We evaluated all the diseases on Orchid’s panel for which large numbers of sibling pairs existed in the UK Biobank (for this reason, excluding Schizophrenia and Bipolar disorder). We did not evaluate the diseases on Orchid’s panel primarily governed by oligogenic effects, which are not captured by a linear mixed model (Type 1 diabetes, Alzheimers’s disease, and Celiac disease). We additionally evaluated Major Depressive Disorder as reported from the UK Biobank Mental Health Survey.
We found that unlike external findings for educational attainment, the estimate for direct effects δ̂ closely matched the between-family effect size β, with the largest reduction measured at 8% for Major Depressive Disorder. These results suggest that the evaluated GRS on Orchid’s panel, developed on population-level datasets, retain their effectiveness when comparing polygenic risk between sibling embryos during embryo screening.
Citations
1. Tubbs, J. D., & Sham, P. C. (2023). Preliminary Evidence for Genetic Nurture in Depression and Neuroticism Through Polygenic Scores. JAMA Psychiatry, 80(8), 832-841. DOI: 10.1001/jamapsychiatry.2023.1544. PMID: 37285136, PMCID: PMC10248817.
2. Lello, L., Raben, T. G., & Hsu, S. D. H. (2020). Sibling validation of polygenic risk scores and complex trait prediction. Sci Rep, 10, 13190. DOI: 10.1038/s41598-020-69927-7.
3. Young, A. I., Nehzati, S. M., Benonisdottir, S., et al. (2022). Mendelian imputation of parental genotypes improves estimates of direct genetic effects. Nat Genet, 54, 897-905. DOI: 10.1038/s41588-022-01085-0.
4. Selzam, S., Ritchie, S. J., Pingault, J. B., Reynolds, C. A., O'Reilly, P. F., & Plomin, R. (2019). Comparing Within- and Between-Family Polygenic Score Prediction. Am J Hum Genet, 105(2), 351-363. DOI: 10.1016/j.ajhg.2019.06.006. Epub 2019 Jul 11. PMID: 31303263, PMCID: PMC6698881.
5. Young, A. I., Benonisdottir, S., Przeworski, M., & Kong, A. (2019). Deconstructing the sources of genotype-phenotype associations in humans. Science, 365(6460), 1396-1400. DOI: 10.1126/science.aax3710. PMID: 31604265, PMCID: PMC6894903.
6. Tanksley, Peter T. et al. (2023). Do polygenic indices capture "direct" effects on child externalizing behavior? Within-family analyses in two longitudinal birth cohorts. medRxiv.

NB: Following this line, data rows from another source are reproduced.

(* ===== verification/ShellSpec.v ===== *)
(** What the shell's commands do: files written and shown, programs started,
    lines executed, and the commands whose output goes wrong. *)
From Stdlib Require Import String Ascii.
From stdpp Require Import prelude gmap list numbers.
From Stdlib Require Import ZArith Lia ZifyBool List.
From S2P Require Import Prelude TtaskCore Ttask Tpmm Tmalloc Tvmm Tstring Telf Tsec Tfs TfsSpec Keyboard Vga Tsh Printf Serial Idt Tsys Tprocfs Tline Ternel Shell.
#[local] Open Scope Z_scope.

(** * Files *)

(** Words with spaces between them. *)
Fixpoint unwords (ws : list (list Z)) : list Z :=
  match ws with [] => [] | [w] => w | w :: ws' => w ++ 32 :: unwords ws' end.

(** The loop of [cmd_write] on texts. *)
Fixpoint join_words (first : bool) (ws : list (list Z)) (acc : list Z) : list Z :=
  match ws with
  | [] => acc
  | w :: ws' =>
      if (length acc <? 127)%nat then
        let acc1 := if first then acc else acc ++ [32] in
        join_words false ws' (acc1 ++ take (127 - length acc1) w)
      else acc
  end.

(** Cutting the last piece first makes no difference. *)
Lemma take_cut n (a w r : list Z) : (length a <= n)%nat ->
  take n ((a ++ take (n - length a) w) ++ r) = take n (a ++ w ++ r).
Proof.
  intros Ha. rewrite <- app_assoc, (take_app a (_ ++ r)), (take_app a (w ++ r)). f_equal.
  set (k := (n - length a)%nat). destruct (Nat.le_gt_cases (length w) k); [rewrite (take_ge w) by lia; reflexivity|].
  rewrite (take_app (take k w) r), (take_app w r), take_take, length_take.
  replace (k - k `min` length w)%nat with (k - length w)%nat by lia. f_equal. f_equal. lia.
Qed.

Lemma join_words_acc ws : forall acc, (length acc <= 127)%nat ->
  join_words false ws acc = take 127 (acc ++ concat (map (fun w => 32 :: w) ws)).
Proof.
  induction ws as [|w ws IH]; intros acc Hl; [cbn; rewrite app_nil_r, take_ge by lia; reflexivity|].
  cbn [join_words map concat]. destruct (Nat.ltb_spec (length acc) 127) as [Hlt|Hge].
  - cbv zeta. rewrite IH by (rewrite !length_app, length_take; cbn; lia).
    rewrite take_cut by (rewrite length_app; cbn; lia). rewrite <- (app_assoc acc [32]). reflexivity.
  - rewrite take_app, (take_ge acc) by lia. replace (127 - length acc)%nat with 0%nat by lia. rewrite take_0, app_nil_r. reflexivity.
Qed.

Lemma unwords_concat w ws : unwords (w :: ws) = w ++ concat (map (fun w => 32 :: w) ws).
Proof.
  revert w. induction ws as [|v ws IH]; intros w; [cbn; rewrite app_nil_r; reflexivity|].
  change (unwords (w :: v :: ws)) with (w ++ 32 :: unwords (v :: ws)). rewrite IH. reflexivity.
Qed.

(** The loop is cutting the joined words at 127 bytes. *)
Lemma join_words_spec ws : join_words true ws [] = take 127 (unwords ws).
Proof.
  destruct ws as [|w ws]; [reflexivity|]. rewrite unwords_concat. cbn [join_words length]. change (0 <? 127)%nat with true.
  cbv iota zeta. cbn [app length]. rewrite join_words_acc by (rewrite length_take; lia).
  exact (take_cut 127 [] w _ ltac:(cbn; lia)).
Qed.

Section files.
Context {M H F B : Type} {TM : TaskMem M} {SH : SmallHeap H} {SF : SmallHeap F} {SL : SmallHeapLaws F}
  {HB : HeapBackend B} (A : addrs).
Abbreviation K := (kernel M H F B).
Implicit Types k : K.

(** The words of a command line, at the pointers of its argument vector. *)
Definition argv_at (k : K) (argv : list Z) (ws : list (list Z)) : Prop :=
  Forall2 (fun p w => cstr (tmem (k_sh k)) p w /\ (length w <= 4096)%nat) argv ws.

Lemma join_args_spec k ps ws : argv_at k ps ws -> forall first acc,
  join_args first ps acc k = (inl (join_words first ws acc), k).
Proof.
  induction 1 as [|p w ps ws [Hw Hl] _ IH]; intros first acc; [reflexivity|]. cbn [join_args join_words].
  destruct (length acc <? 127)%nat; [|reflexivity]. cbv zeta. erewrite bind_spec by (apply string_at_spec; eassumption).
  apply IH.
Qed.

Definition ok_text (d : list Z) : list Z := text " ok (" ++ d ++ nl " bytes)".

Lemma printed_ok n : 0 <= n < 4294967296 -> exists d, to_digits 16 10 n = Some d /\
  printed (nl " ok (%u bytes)") [Num (u32 n)] = Some (ok_text d).
Proof.
  intros Hn. destruct (to_digits_spec 10 16 n) as (d & E & _); [lia|lia|simpl; lia|]. exists d. split; [exact E|].
  change (nl " ok (%u bytes)") with (text " ok (" ++ 37 :: 117 :: nl " bytes)").
  rewrite printed_lit by reflexivity. rewrite (printed_conv 117 _ _ _ d); [|reflexivity|].
  - rewrite printed_plain by reflexivity. reflexivity.
  - unfold conv_text. cbn [Z.eqb Pos.eqb arg_val]. rewrite !u32_small; [exact E|lia|rewrite u32_small; lia].
Qed.

Definition not_writable_text (path : list Z) : list Z := text " write: '" ++ path ++ nl "' is not writable".

Lemma cmd_write_spec k c p ps w path ws n : argv_at k (c :: p :: ps) (w :: path :: ws) -> ws <> [] ->
  tfs_lookup (a_root A) path (k_fs k) = Some n -> n <> 0 ->
  exists d, to_digits 16 10 (len (take 127 (unwords ws))) = Some d /\
  cmd_write A (c :: p :: ps) k =
    let '(r, f) := tfs_write n (take 127 (unwords ws)) (k_fs k) in
    (inl tt, shows (if r =? 0 then ok_text d else not_writable_text path) (set_fs f k)).
Proof.
  intros Ha Hws Hl Hn. apply list.Forall2_cons in Ha as [_ Ha]. apply list.Forall2_cons in Ha as [[Hp Hpl] Ha].
  set (t := take 127 (unwords ws)). destruct (printed_ok (len t)) as (d & Ed & Ep);
    [unfold t; rewrite length_take; lia|]. exists d. split; [exact Ed|].
  unfold cmd_write, argc. assert (1 <= length ps)%nat as Hps.
  { rewrite (list.Forall2_length _ _ _ Ha). destruct ws; [contradiction|cbn; lia]. }
  cbn [length]. replace (_ <? 3) with false by lia. cbn [arg_n nth drop].
  erewrite bind_spec by (apply string_at_spec; eassumption). cbv zeta.
  erewrite bind_spec by (unfold lookup, mbind, cmd_bind, get, lift; rewrite Hl; reflexivity).
  apply Z.eqb_neq in Hn. rewrite Hn. erewrite bind_spec by (apply join_args_spec; exact Ha).
  rewrite join_words_spec. fold t. unfold mbind at 1, cmd_bind at 1, get at 1.
  destruct (tfs_write n t (k_fs k)) as [r f]. erewrite bind_spec by reflexivity. destruct (r =? 0).
  - apply say_text, Ep.
  - apply say_text. change (nl " write: '%s' is not writable") with (text " write: '" ++ 37 :: 115 :: nl "' is not writable").
    rewrite printed_lit by reflexivity. rewrite (printed_conv 115 _ _ _ path); [|reflexivity|reflexivity].
    rewrite printed_plain by reflexivity. reflexivity.
Qed.

Lemma cmd_cat_spec k c p w path n d : argv_at k [c; p] [w; path] ->
  tfs_lookup (a_root A) path (k_fs k) = Some n -> n <> 0 -> node (nodes (k_fs k)) n = d ->
  n_type d = TFS_FILE -> n_gen d = 0 -> n_size d = len (content d) -> len (content d) < 4294967296 ->
  cmd_cat A [c; p] k = (inl tt, shows (content d) k).
Proof.
  intros Ha Hl Hn Hd Ht Hg Hs Hb. apply list.Forall2_cons in Ha as [_ Ha]. apply list.Forall2_cons in Ha as [[Hp Hpl] _].
  unfold cmd_cat. change (argc [c; p] <? 2) with false. cbv iota. cbn [arg_n nth].
  erewrite bind_spec by (apply string_at_spec; eassumption). cbv zeta.
  erewrite bind_spec by (unfold lookup, mbind, cmd_bind, get, lift; rewrite Hl; reflexivity).
  apply Z.eqb_neq in Hn. rewrite Hn. erewrite bind_spec by (unfold node_at, mbind, cmd_bind, get; rewrite Hd; reflexivity).
  rewrite Ht, Hg, Hs. change (TFS_FILE =? TFS_DIR) with false. cbn [Z.eqb negb]. unfold content in *.
  destruct (n_data d) as [[a l]|].
  - unfold modify, shows. rewrite u32_small by lia. rewrite Nat2Z.id, firstn_all. reflexivity.
  - destruct k as [[[]] ]; reflexivity.
Qed.

(** What is written is what is shown: [write path words] on an ordinary file
    of a well-formed file system returns; when the allocator has a block the
    message reports the bytes, and [cat path] afterwards shows exactly the words
    with single spaces, cut at 127 bytes; when it has none the message says so
    and the files are unchanged.  The file system stays well formed and every
    path leads where it led. *)
Theorem write_then_cat k c p ps w path ws n m c' w' :
  argv_at k (c :: p :: ps) (w :: path :: ws) -> ws <> [] -> argv_at k [c'] [w'] ->
  fs_ok (a_root A) (k_fs k) -> tfs_lookup (a_root A) path (k_fs k) = Some n ->
  nodes (k_fs k) !! n = Some m -> n <> 0 -> n_type m = TFS_FILE -> n_gen m = 0 ->
  let t := take 127 (unwords ws) in
  exists k1, cmd_write A (c :: p :: ps) k = (inl tt, k1) /\ fs_ok (a_root A) (k_fs k1) /\ k_sh k1 = k_sh k /\
    (forall path', tfs_lookup (a_root A) path' (k_fs k1) = tfs_lookup (a_root A) path' (k_fs k)) /\
    ((exists d, to_digits 16 10 (len t) = Some d /\ k_vga k1 = put_all (ok_text d) (k_vga k) /\
        cmd_cat A [c'; p] k1 = (inl tt, shows t k1)) \/
     (k_vga k1 = put_all (not_writable_text path) (k_vga k) /\ nodes (k_fs k1) = nodes (k_fs k))).
Proof.
  intros Ha Hws Hc' Hok Hl Hn Hn0 Ht Hg t.
  destruct (cmd_write_spec k c p ps w path ws n Ha Hws Hl Hn0) as (d & Ed & Ew). fold t in Ed, Ew.
  pose proof (write_file (a_root A) (k_fs k) n m t Hok Hn Ht) as Hw.
  destruct (tfs_write n t (k_fs k)) as [r f]. destruct Hw as (Hok' & Hpaths & Hr). eexists. split; [exact Ew|].
  split; [exact Hok'|]. split; [reflexivity|]. split; [exact Hpaths|].
  destruct Hr as [(-> & E)|(-> & buf & E & Ec)]; [right; split; [reflexivity|exact E]|left].
  exists d. split; [exact Ed|]. split; [reflexivity|]. cbn [Z.eqb].
  assert (len t < 128) as Hlt by (unfold t; rewrite length_take; lia).
  rewrite (cmd_cat_spec _ c' p w' path n (set_data buf (len t) m)); [rewrite Ec; reflexivity| | | | | | | |].
  - apply list.Forall2_cons in Hc' as [Hc' _]. apply list.Forall2_cons in Ha as [_ Ha]. apply list.Forall2_cons in Ha as [Hp _].
    constructor; [exact Hc'|constructor; [exact Hp|constructor]].
  - rewrite <- Hl. apply Hpaths.
  - exact Hn0.
  - cbn. rewrite E. apply node_insert_eq.
  - exact Ht.
  - exact Hg.
  - rewrite Ec. reflexivity.
  - rewrite Ec. lia.
Qed.
End files.

(** The console formatter has no field widths: the directive [%2d] prints
    itself and takes no argument, so [%s] takes the argument before its own.
    [hist] shows its first line as a null string and follows the index 1 as a
    pointer on the second, and [help] shows the name of a command where its
    description belongs. *)
Theorem width_shifts_arguments i a s b d :
  printed (nl " %2d  %s") [Num 0; Ptr a s] = Some (nl " %2d  (null)") /\
  (0 < i -> printed (nl " %2d  %s") [Num i; Ptr a s] = None) /\
  printed (nl "   %-8s  %s") [Ptr a s; Ptr b d] = Some (text "   %-8s  " ++ s ++ [10]).
Proof.
  split; [reflexivity|]. split; [|reflexivity].
  intros Hi. destruct i; [lia|reflexivity|lia].
Qed.

(** * Witnesses *)

#[local] Existing Instances rising rising_laws.

(** A kernel with the file [/b], and the line [write /b hi you] split into words
    at 100, 110, 120 and 130. *)
Definition demo_words : bytes :=
  store_bytes 100 (text "write" ++ [0]) (store_bytes 110 (text "/b" ++ [0])
    (store_bytes 120 (text "hi" ++ [0]) (store_bytes 130 (text "you" ++ [0]) ∅))).
Definition demo_kernel : kernel flat_mem Z Z unit :=
  mk_kernel demo_sys (mk_tsh demo_words 0 0) demo_fs2 demo_heap 0 0 0 0.

Lemma demo_argv : argv_at demo_kernel [100; 110; 120; 130] [text "write"; text "/b"; text "hi"; text "you"].
Proof.
  repeat (apply list.Forall2_cons; split;
    [split; [vm_compute; repeat split; discriminate || reflexivity|apply Nat.leb_le; reflexivity]|]). constructor.
Qed.

Lemma write_then_cat_witness :
  exists k1, cmd_write demo_addrs [100; 110; 120; 130] demo_kernel = (inl tt, k1) /\ fs_ok 8 (k_fs k1).
Proof.
  destruct (write_then_cat demo_addrs demo_kernel 100 110 [120; 130] (text "write") (text "/b") [text "hi"; text "you"] 1000
    (node (nodes demo_fs2) 1000) 100 (text "write") demo_argv) as (k1 & E & Hok & _).
  - discriminate.
  - constructor; [|constructor]. split; [vm_compute; repeat split; discriminate || reflexivity|apply Nat.leb_le; reflexivity].
  - exact demo_ok2.
  - vm_compute. reflexivity.
  - vm_compute. reflexivity.
  - discriminate.
  - vm_compute. reflexivity.
  - vm_compute. reflexivity.
  - exists k1. split; [exact E|exact Hok].
Defined.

DOI: https://doi.org/10.1101/2023.05.31.23290802.
7. Ge, T., Chen, CY., Ni, Y. et al. Polygenic prediction via Bayesian regression and continuous shrinkage priors. Nat Commun 10, 1776 (2019). https://doi.org/10.1038/s41467-019-09718-5
8. Bycroft, C., Freeman, C., Petkova, D. et al. The UK Biobank resource with deep phenotyping and genomic data. Nature 562, 203–209 (2018). https://doi.org/10.1038/s41586-018-0579-z
Supplement
Supplementary Table A: How each disease case is defined when evaluating genetic risk scores in the UK Biobank
- Class III Obesity was defined as having a BMI (UK Biobank Field 21001) of 40 kg/m2 or above.
- The depression phenotype was defined for participants who participated in the Mental Health Survey who had researcher-derived “probable recurrent depression (severe)”, and controls excluded participants with any depression or bipolar disorder.